Langsam entwickelt sich das Blog hier zu einem ALG-II-Blog. Aber sei’s drum.
Hartz IV und damit auch ALG II ist mehr oder minder in die Hose gegangen. Also versucht man, daran rumzuwerkeln und vermutet allerorten Missbrauch. Jetzt mal wieder im Visier: die eheähnlichen Gemeinschaften. Liegt eine solche vor, darf das Einkommen und Vermögen des einen Partners auf das Einkommen des anderen Partners angerechnet werden. Das spart der Arbeitsagentur eine Menge Geld, wenn einer der beiden Partner arbeitet und somit rein rechnerisch das Haushalteinkommen über die Bedürftigkeit hebt.
Solche eheähnlichen Gemeinschaften sind aber schwer nachzuweisen und die Agentur für Arbeit scheitert regelmäßig damit vor Sozialgerichten, wenn sie denken, sie hätten eine eheähnliche Gemeinschaft aufgedeckt. Wenn man mit einem anderen Menschen Tisch und Bett teilt muss man nicht gleichzeitig auch das Konto teilen. Tisch und Bett reichen aber nicht aus, um aus der Partnerschaft gleich eine eheähnliche Gemeinschaft zu machen, zumal die Beweislast beim Leistungsträger, also z.B. der Agentur für Arbeit, liegt.

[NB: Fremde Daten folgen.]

(** ** Response cache *)

Lemma dict_set_length_old {V} k (v : V) d :
  is_Some (Dict.get k d) → length (Dict.set k v d) = length d.
Proof.
  induction d as [|[k' v'] d IH]; simpl; [by intros [? ?]|].
  destruct (decide (k' = k)); simpl; [done|]. intros H. by rewrite IH.
Qed.

Lemma dict_get_set_ne {V} k k' (v : V) d :
  k' ≠ k → Dict.get k' (Dict.set k v d) = Dict.get k' d.
Proof.
  intros Hne. induction d as [|[k0 v0] d IH]; simpl.
  - by rewrite decide_False.
  - destruct (decide (k0 = k)) as [->|Hk]; simpl.
    + by rewrite !decide_False.
    + by rewrite IH.
Qed.

(** X14: a result stored in a cache of at most 1000 entries is found by
    the next lookup with the same seven arguments, whether or not storing
    it evicted older entries; the lookup changes no global, and the cache
    still holds at most 1000 entries.  While the cache stays below 1000
    entries, storing under one key leaves the lookups of every other key
    as they were. *)
Theorem stored_result_is_found (q : request) (r : result) (s : state) :
  (length (gemini_request_cache s) ≤ 1000)%nat →
  let s' := final (store_request q r s) in
  lookup_request q s' = (Some r, s', [Called_get_cached_result (request_key q)])
  ∧ (length (gemini_request_cache s') ≤ 1000)%nat
  ∧ (∀ q', request_key q' ≠ request_key q →
           (length (gemini_request_cache s) < 1000)%nat →
           value (lookup_request q' s') = value (lookup_request q' s)).
Proof.
  intros Hlen s'. subst s'. unfold store_request, lookup_request.
  rewrite cache_result_run. unfold final, value; cbn [fst snd].
  unfold get_cached_result. run. fold (request_key q).
  split; [|split].
  - f_equal. f_equal.
    destruct (Dict.get (request_key q) (gemini_request_cache s)) as [r0|]
      eqn:Hget.
    + rewrite cache_after_drop. cbn zeta.
      rewrite dict_set_length_old by by rewrite Hget.
      destruct (Nat.ltb_spec 1000 (length (gemini_request_cache s)));
        [lia|]. apply dict_get_set.
    + by apply cache_after_get_new.
  - by apply cache_after_bound.
  - intros q' Hne Hlt. fold (request_key q').
    rewrite cache_after_drop. cbn zeta.
    pose proof (dict_set_length (request_key q) r (gemini_request_cache s)).
    destruct (Nat.ltb_spec 1000
                (length (Dict.set (request_key q) r (gemini_request_cache s))));
      [lia|].
    by apply dict_get_set_ne.
Qed.

Lemma stored_result_is_found_witness :
  let q := Request "d41d8cd98f00b204e9800998ecf8427e" "caption" None
                   "neutral" "medium" "en" None in
  let r := Result (ModelText "A quiet harbour at dusk.") Low (seconds 1)
                  false 0 (Some "gemini-2.0-flash") (Some false) in
  let s := cache_each (numbered_entries 1000) (initial_state 738000) in
  value (lookup_request q (final (store_request q r s))) = Some r.
Proof.
  intros q r s.
  destruct (stored_result_is_found q r s) as (Hfound & _).
  - apply (bool_decide_unpack _). vm_compute. exact I.
  - by rewrite Hfound.
Defined.

(** ** Content fingerprinter *)

(** X15: for a readable file the fingerprint is the MD5 hex digest of the
    whole content, whatever its length and however the 8192-byte reads cut
    it; computing it changes no global, and two paths with the same
    content have the same fingerprint. *)
Theorem image_hash_is_digest_of_content (e : env) (image_path : string)
    (f : list Byte.byte) (s : state) :
  open_rb e image_path = inr f →
  calculate_image_hash (md5_hexdigest e) (open_rb e) image_path s
  = (Some (md5_hexdigest e f), s, [Called_calculate_image_hash])
  ∧ (∀ other_path, open_rb e other_path = inr f →
                   image_hash_of e other_path = image_hash_of e image_path).
Proof.
  intros Hf. split.
  - unfold calculate_image_hash. rewrite (hash_file_readable _ _ _ f Hf).
    reflexivity.
  - intros other Ho. unfold image_hash_of.
    by rewrite (hash_file_readable _ _ _ f Hf),
               (hash_file_readable _ _ _ f Ho).
Qed.

Lemma image_hash_is_digest_witness :
  let e := example_env (seconds 63000000000) every_model_responds in
  value (calculate_image_hash (md5_hexdigest e) (open_rb e)
           "static/uploads/a.png" (initial_state 738000))
  = Some "d41d8cd98f00b204e9800998ecf8427e".
Proof.
  intros e.
  destruct (image_hash_is_digest_of_content e "static/uploads/a.png" []
              (initial_state 738000) eq_refl) as [Hrun _].
  by rewrite Hrun.
Defined.

(** ** Worked instances of the further properties *)

Lemma over_quota_call_is_refused_witness :
  let e := example_env (seconds 63000000000) every_model_responds in
  let s := increment_times 15 (UInt 1) (initial_state 738000) in
  process_image_with_gemini e "static/uploads/a.png" "caption" None
    "neutral" "medium" "en" None (UInt 1) s
  = (Result (DailyQuotaExceeded 15 15) Low 0 false (seconds 3600) None
            (Some true),
     after_rollover 738000 s, [Called_check_daily_quota (UInt 1)]).
Proof.
  intros e s.
  apply (over_quota_call_is_refused e "static/uploads/a.png" "caption" None
           "neutral" "medium" "en" None (UInt 1) s).
  - reflexivity.
  - vm_compute. discriminate.
Defined.

Lemma cooling_call_is_refused_witness :
  let t := seconds 63000000000 in
  let call now :=
    process_image_with_gemini (example_env now every_model_responds)
      "static/uploads/a.png" "caption" None "neutral" "medium" "en" None
      (UInt 1) in
  let r1 := call t (initial_state 738000) in
  let r2 := call (t + seconds 30) (final r1) in
  value r2 = Result (Cooldown (GlobalCooldownActive (seconds 32))) Low 0
                    false (seconds 32) None None
  ∧ calls r2 = [Called_check_daily_quota (UInt 1);
                Called_check_gemini_cooldown (UInt 1)].
Proof.
  intros t call r1 r2.
  destruct (cooling_call_is_refused
              (example_env (t + seconds 30) every_model_responds)
              "static/uploads/a.png" "caption" None "neutral" "medium" "en"
              None (UInt 1) (final r1))
    as [Hrun _].
  - intros _. vm_compute. reflexivity.
  - vm_compute. reflexivity.
  - subst r2 call. cbv beta. rewrite Hrun. split; vm_compute; reflexivity.
Defined.

Lemma call_keeps_cache_bounded_witness :
  let e := example_env (seconds 63000000000) every_model_responds in
  let r := process_image_with_gemini e "static/uploads/a.png" "caption" None
             "neutral" "medium" "en" None (UInt 1) (initial_state 738000) in
  (length (gemini_request_cache (final r)) ≤ 1000)%nat.
Proof.
  intros e r.
  apply (call_keeps_cache_bounded e "static/uploads/a.png" "caption" None
           "neutral" "medium" "en" None (UInt 1) (initial_state 738000)).
  simpl. lia.
Defined.

Lemma first_response_wins_witness :
  let e := example_env (seconds 63000000000) first_model_breaks in
  let r := process_image_with_gemini e "static/uploads/a.png" "caption" None
             "neutral" "medium" "en" None (UInt 1) (initial_state 738000) in
  model_used (value r) = Some "gemini-flash-latest"
  ∧ Attempting "gemini-1.5-flash-latest" ∉ calls r.
Proof.
  intros e r.
  destruct (first_response_wins e "static/uploads/a.png" "caption" None
              "neutral" "medium" "en" None (UInt 1) (initial_state 738000)
              ["gemini-2.0-flash"] "gemini-flash-latest"
              ["gemini-1.5-flash-latest"] "A quiet harbour at dusk."
              (seconds 63000000003))
    as (Hv & Hpost & _).
  - reflexivity.
  - reflexivity.
  - reflexivity.
  - vm_compute. repeat constructor.
  - split.
    + subst r. by rewrite Hv.
    + apply Hpost. by left.
Defined.

Lemma empty_response_is_a_failure_witness :
  let e := example_env (seconds 63000000000) first_model_silent in
  let r := process_image_with_gemini e "static/uploads/a.png" "caption" None
             "neutral" "medium" "en" None (UInt 1) (initial_state 738000) in
  (Attempting "gemini-flash-latest" ∈ calls r)
  ∧ value r = Result (ErrorText "Empty response from model") Low 0 false
                     (seconds 300) None (Some false)
  ∧ gemini_last_call_time (final r) = datetime_min.
Proof.
  intros e r.
  destruct (empty_response_is_a_failure e "static/uploads/a.png" "caption"
              None "neutral" "medium" "en" None (UInt 1)
              (initial_state 738000) [] "gemini-2.0-flash"
              ["gemini-flash-latest"; "gemini-1.5-flash-latest"] ""
              (seconds 63000000001))
    as [Hnext Hrest].
  - reflexivity.
  - reflexivity.
  - reflexivity.
  - vm_compute. repeat constructor.
  - split; [by eapply Hnext|].
    destruct Hrest as (Hv & Hf & _).
    + intros m' Hm'.
      apply elem_of_cons in Hm' as [->|Hm'];
        [|apply list_elem_of_singleton in Hm' as ->];
        eexists; (split; [reflexivity|split; reflexivity]).
    + split; [exact Hv|]. subst r. by rewrite Hf.
Defined.

Lemma setup_failures_witness :
  let e := example_env (seconds 63000000000) image_not_identified in
  let r := process_image_with_gemini e "static/uploads/a.png" "caption" None
             "neutral" "medium" "en" None (UInt 1) (initial_state 738000) in
  value r = Result (ErrorText
                      "cannot identify image file 'static/uploads/a.png'")
                   Low 0 false (seconds 300) None (Some false)
  ∧ Attempting "gemini-1.5-flash-latest" ∈ calls r.
Proof.
  intros e r.
  destruct (setup_failures_make_no_remote_call e "static/uploads/a.png"
              "caption" None "neutral" "medium" "en" None (UInt 1)
              (initial_state 738000) "gemini-2.0-flash"
              "gemini-1.5-flash-latest"
              "cannot identify image file 'static/uploads/a.png'")
    as (Hv & _ & _ & Hall & _).
  - intros m _. by eexists.
  - reflexivity.
  - reflexivity.
  - vm_compute. repeat constructor.
  - split; [exact Hv|]. apply Hall. vm_compute. repeat constructor.
Defined.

Um das ändern, hat man jetzt einen Testballon gestartet. Peter Clever fordert, dass man die Beweislast umkehren möge. Sekundiert wird er dabei vom Staatssekretär Jürgen Heike im Sozialministerium aus Bayern, der sich freut, dass Fehlangaben dann Betrug wären und man die Leute dann sogar in den Knast stecken dürfte.
Clevers Behauptung, wenn „Zwei zusammenleben und sich Bett und Schrank teilen“ sei das schon eine eheähnliche Gemeinschaft, ist Quatsch. Das ist lediglich eine Haushalts- und Wirtschaftsgemeinschaft. Dieser Unterschied ist höchstrichterlich entschieden:
[die eheähnliche Gemeinschaft] ist allein die Lebensgemeinschaft eines Mannes und einer Frau, die auf Dauer angelegt ist, daneben keine weitere Lebensgemeinschaft gleicher Art zulässt und sich durch innere Bindungen auszeichnet, die ein gegenseitiges Einstehen der Partner füreinander begründen, also über die Beziehungen in einer reinen Haushalts- und Wirtschaftsgemeinschaft hinausgehen […]. Dass zwei Personen dieselbe Meldeadresse haben, reicht hierfür nicht aus […].
(Urteil des Bundesverfassungsgerichts vom 02.09.04)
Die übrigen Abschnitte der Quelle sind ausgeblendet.